Darah merah pekat yang menetes perlahan ke atas lantai marmer calacatta putih itu tampak seperti sebuah penghinaan absolut.
Di Villa Aerterna—kediaman berdinding kaca yang bertengger angkuh di atas tebing batu kapur—ketidaksempurnaan adalah dosa besar yang tak termaafkan. Bangunan ini bukan sekadar rumah; ini adalah mahakarya arsitektur yang dikendalikan penuh oleh sang kepala keluarga. Setiap sudutnya dirancang matematis. Udara di dalamnya selalu disaring bersih, menyisakan suhu dingin yang stabil dan aroma samar white tea. Tidak ada debu yang diizinkan hinggap. Tidak ada barang yang boleh bergeser dari tempatnya.
Sampai malam ini.
Jam digital yang tertanam rata dengan dinding dapur menunjukkan pukul 02:14 pagi. Di luar sana, badai akhir musim gugur menghantam dinding kaca dengan brutal, mengaum seperti luka yang terbuka. Namun di dalam, kesunyian justru terasa begitu pekat. Kesunyian yang merayap naik dan nyaris mencekik tenggorokan.
Elena berdiri mematung di dekat pulau dapur berbahan granit hitam pekat. Ia mengenakan gaun tidur sutra gading yang jatuh sempurna mengikuti lekuk tubuhnya. Rambutnya disanggul rapi di tengkuk, sebuah kebiasaan yang tidak pernah ia lepas bahkan saat tidur. Tatapannya lurus dan tajam, mengunci pandangan pada pintu utama berbahan kayu ek solid.
Terdengar bunyi klik biometrik yang sangat pelan. Pintu berat itu bergeser terbuka, membawa serta embusan angin malam yang basah.
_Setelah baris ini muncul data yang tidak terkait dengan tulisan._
(* ===== verification/Peephole.v ===== *)
(** * Peephole simplification

    [crates/rue-cfg/src/opt/peephole.rs]: unsigned division and remainder by a
    power of two become shift and mask, and operations that return an operand
    unchanged have their uses re-pointed at it.  [None] is a panic or, in
    [resolve], a chain of aliases that never ends. *)

From S2P Require Import Prelude IntegerSemantics Types Payload CfgData CfgEdit Worklist Cfg CfgRewrite Classify Dce Eval ConstFold.
Import Machine IntegerSemantics IntegerSpec.
Local Open Scope Z_scope.

Record Stats := mkStats { divmods_reduced : nat; identities_rewired : nat }.
Definition stats_default : Stats := mkStats 0 0.

Definition is_unsigned (kind : TypeKind) : bool :=
  match kind with TKU8 | TKU16 | TKU32 | TKU64 => true | _ => false end.

Definition const_int (cfg : Cfg) (value : CfgValue) : option (option Z) :=
  i ← get_inst cfg value; Some match data i with IConst v => Some v | _ => None end.

(** ** Strength reduction *)

Definition div_mod (d : CfgInstData) : option (CfgValue * CfgValue * bool) :=
  match d with IDiv a b => Some (a, b, true) | IMod a b => Some (a, b, false) | _ => None end.

Definition reduce_state : Type := Cfg * list (nat * CfgValue) * Stats.

Definition reduce_value (st : reduce_state) (e : nat * CfgValue) : option reduce_state :=
  let '(cfg, insertions, stats) := st in
  let '(i, value) := e in
  inst ← get_inst cfg value;
  kind ← try_kind (ty inst);
  if negb (is_unsigned kind) then Some st else
  match div_mod (data inst) with
  | None => Some st
  | Some (numerator, divisor, is_div) =>
      d ← const_int cfg divisor;
      match d with
      | None => Some st
      | Some d =>
          if (d <? 2) || negb (is_power_of_two d) then Some st else
          let new_data := IConst (if (is_div : bool) then trailing_zeros d else d - 1) in
          let '(cfg1, amount) := add_inst (mkInst new_data (ty inst) (span inst)) cfg in
          cfg2 ← write_inst_data cfg1 value
                   (if (is_div : bool) then IShr numerator amount else IBitAnd numerator amount);
          Some (cfg2, insertions ++ [(i, amount)],
                mkStats (S (divmods_reduced stats)) (identities_rewired stats))
      end
  end.

(** [Vec::insert]. *)
Definition vec_insert {A} (i : nat) (a : A) (l : list A) : option (list A) :=
  if (i <=? length l)%nat then Some (take i l ++ a :: drop i l) else None.

Definition insert_amount (block : BlockId) (cfg : Cfg) (e : nat * CfgValue) : option Cfg :=
  b ← get_block cfg block;
  l ← vec_insert e.1 e.2 (insts b);
  update_block block (with_insts l) cfg.

Definition reduce_block (st : Cfg * Stats) (block : BlockId) : option (Cfg * Stats) :=
  let '(cfg, stats) := st in
  b ← get_block cfg block;
  '(cfg, insertions, stats) ← fold_opt reduce_value (cfg, [], stats) (imap pair (insts b));
  cfg ← fold_opt (insert_amount block) cfg (rev insertions);
  Some (cfg, stats).

Definition reduce_unsigned_div_mod (cfg : Cfg) (stats : Stats) : option (Cfg * Stats) :=
  fold_opt reduce_block (cfg, stats) (seq 0 (block_count cfg)).

(** ** Identities *)

Definition is_const (cfg : Cfg) (c : Z) (v : CfgValue) : option bool :=
  o ← const_int cfg v; Some (bool_decide (o = Some c)).

(** [if p(b) { Some(a) } else if p(a) { Some(b) } else { None }] *)
Definition either_side (p : CfgValue -> option bool) (a b : CfgValue) : option (option CfgValue) :=
  pb ← p b;
  if (pb : bool) then Some (Some a) else pa ← p a; Some (if (pa : bool) then Some b else None).
(** A match arm [.. if p(b) => Some(a)] with no later arm. *)
Definition right_unit (p : CfgValue -> option bool) (a b : CfgValue) : option (option CfgValue) :=
  pb ← p b; Some (if (pb : bool) then Some a else None).

Definition identity_target (cfg : Cfg) (value : CfgValue) : option (option CfgValue) :=
  inst ← get_inst cfg value;
  if is_float (ty inst) then Some None else
  let is0 := is_const cfg 0 in
  let is1 := is_const cfg 1 in
  match data inst with
  | IAdd a b => either_side is0 a b
  | ISub a b => right_unit is0 a b
  | IMul a b => either_side is1 a b
  | IWrappingAdd a b => either_side is0 a b
  | IWrappingSub a b => right_unit is0 a b
  | IWrappingMul a b => either_side is1 a b
  | IDiv a b => right_unit is1 a b
  | IBitXor a b => either_side is0 a b
  | IBitOr a b =>
      o ← either_side is0 a b;
      Some (match o with Some t => Some t | None => if (a =? b)%nat then Some a else None end)
  | IBitAnd a b => Some (if (a =? b)%nat then Some a else None)
  | IShl a b | IShr a b => right_unit is0 a b
  | INot a =>
      inner ← get_inst cfg a;
      Some match data inner with INot v => Some v | _ => None end
  | _ => Some None
  end.

Definition collect_alias (cfg : Cfg) : option (list (option CfgValue)) :=
  mapM (identity_target cfg) (seq 0 (value_count cfg)).

Definition dummy_out (st : Cfg * nat) (e : nat * option CfgValue) : option (Cfg * nat) :=
  let '(cfg, n) := st in
  match e.2 with
  | Some _ => cfg ← write_inst_data cfg e.1 (IConst 0); Some (cfg, S n)
  | None => Some (cfg, n)
  end.

(** [while let Some(next) = alias[v] { v = next }]: a chain without repetition
    has at most as many links as there are values. *)
Fixpoint resolve (fuel : nat) (alias : list (option CfgValue)) (v : CfgValue) : option CfgValue :=
  next ← alias !! v;
  match next with
  | None => Some v
  | Some v' => match fuel with 0%nat => None | S fuel => resolve fuel alias v' end
  end.

(** The values the sweep applies its map to. *)
Definition swept_operands (cfg : Cfg) : option (list CfgValue) :=
  l1 ← flat_opt (visit_instruction_uses cfg) (seq 0 (value_count cfg));
  l2 ← flat_opt (fun b => visit_terminator_uses cfg (terminator b)) (blocks cfg);
  Some (l1 ++ l2 ++ elements (ownership_boundary_values cfg)).

Definition rewire_identities `{Alloc} (cfg : Cfg) (stats : Stats) : option (res CfgEditError (Cfg * Stats)) :=
  alias ← collect_alias cfg;
  if forallb (fun a => match a with None => true | Some _ => false end) alias
  then Some (Ok (cfg, stats)) else
  '(cfg1, n) ← fold_opt dummy_out (cfg, identities_rewired stats) (imap pair alias);
  let resolve v := resolve (length alias) alias v in
  operands ← swept_operands cfg1;
  _ ← mapM resolve operands;
  Some (cfg2 ← rewrite_value_uses_in_place (fun v => default v (resolve v)) cfg1;
        Ok (cfg2, mkStats (divmods_reduced stats) n)).

Definition run `{Alloc} (cfg : Cfg) : option (res CfgEditError (Cfg * Stats)) :=
  '(cfg1, stats) ← reduce_unsigned_div_mod cfg stats_default;
  rewire_identities cfg1 stats.

Section Reduce.
Context (t : IntegerType) (Hwf : wf t) (Hu : signed t = false).

Lemma unsigned_range x : in_range t x <-> 0 <= x < 2 ^ bits t.
Proof. rw /in_range /min_val /max_val Hu. lia. Qed.

Lemma norm_small d : 0 <= d < 2 ^ bits t -> norm t d = d.
Proof. intros Hd. apply norm_id; [done|]. by apply unsigned_range. Qed.

Lemma canonical_unsigned d : 0 <= d < 2 ^ bits t -> canonical t d.
Proof.
  intros Hd. rw /canonical norm_small // /image wrap_u_small //.
  pose proof (pow_bits_le t Hwf). rw /in_u. lia.
Qed.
"Kau terlambat dua puluh empat menit dari jam malammu, Anya," ucap Elena. Suaranya mengalun datar, tanpa intonasi marah, seolah sedang menegur putrinya karena salah meletakkan sendok teh.
Tidak ada jawaban yang membalas.
Alih-alih kata maaf, yang terdengar hanyalah tarikan napas yang memburu, basah, dan tersengal-sengal. Disusul oleh bunyi rintik cairan pekat yang membentur lantai batu.
Elena memutar tubuhnya perlahan. Ekspresi dingin yang sudah ia siapkan seketika retak. Kelopak matanya melebar memindai siluet di ambang pintu.
Anya berdiri di sana, menahan beban tubuhnya yang terus bergetar. Gadis berusia tujuh belas tahun itu tampak seperti mimpi buruk yang menyusup masuk ke dalam galeri seni yang suci. Gaun putih linen yang menempel di tubuh rapuhnya kini hancur lebur. Kainnya basah kuyup, dipenuhi sisa lumpur, serpihan daun pinus, dan... sebuah noda merah gelap yang merembes luas dari dada hingga ke kerahnya.
Aroma hujan seketika tersapu bersih, digantikan oleh bau anyir besi tua yang menginvasi udara steril Villa Aerterna.
Anya menatap ibunya dengan sepasang mata kosong. Kedua tangannya terangkat kaku di depan dada, jari-jarinya meregang aneh seolah ia sedang berusaha menjauhkan benda menjijikkan dari tubuhnya. Padahal, benda itu adalah tangannya sendiri.
Cairan pekat itu berkilau di bawah temaram lampu sensor. Menetes lambat dari ujung jemari Anya yang pucat pasi.
Tetes.
Satu tetes darah kental jatuh membentur marmer putih.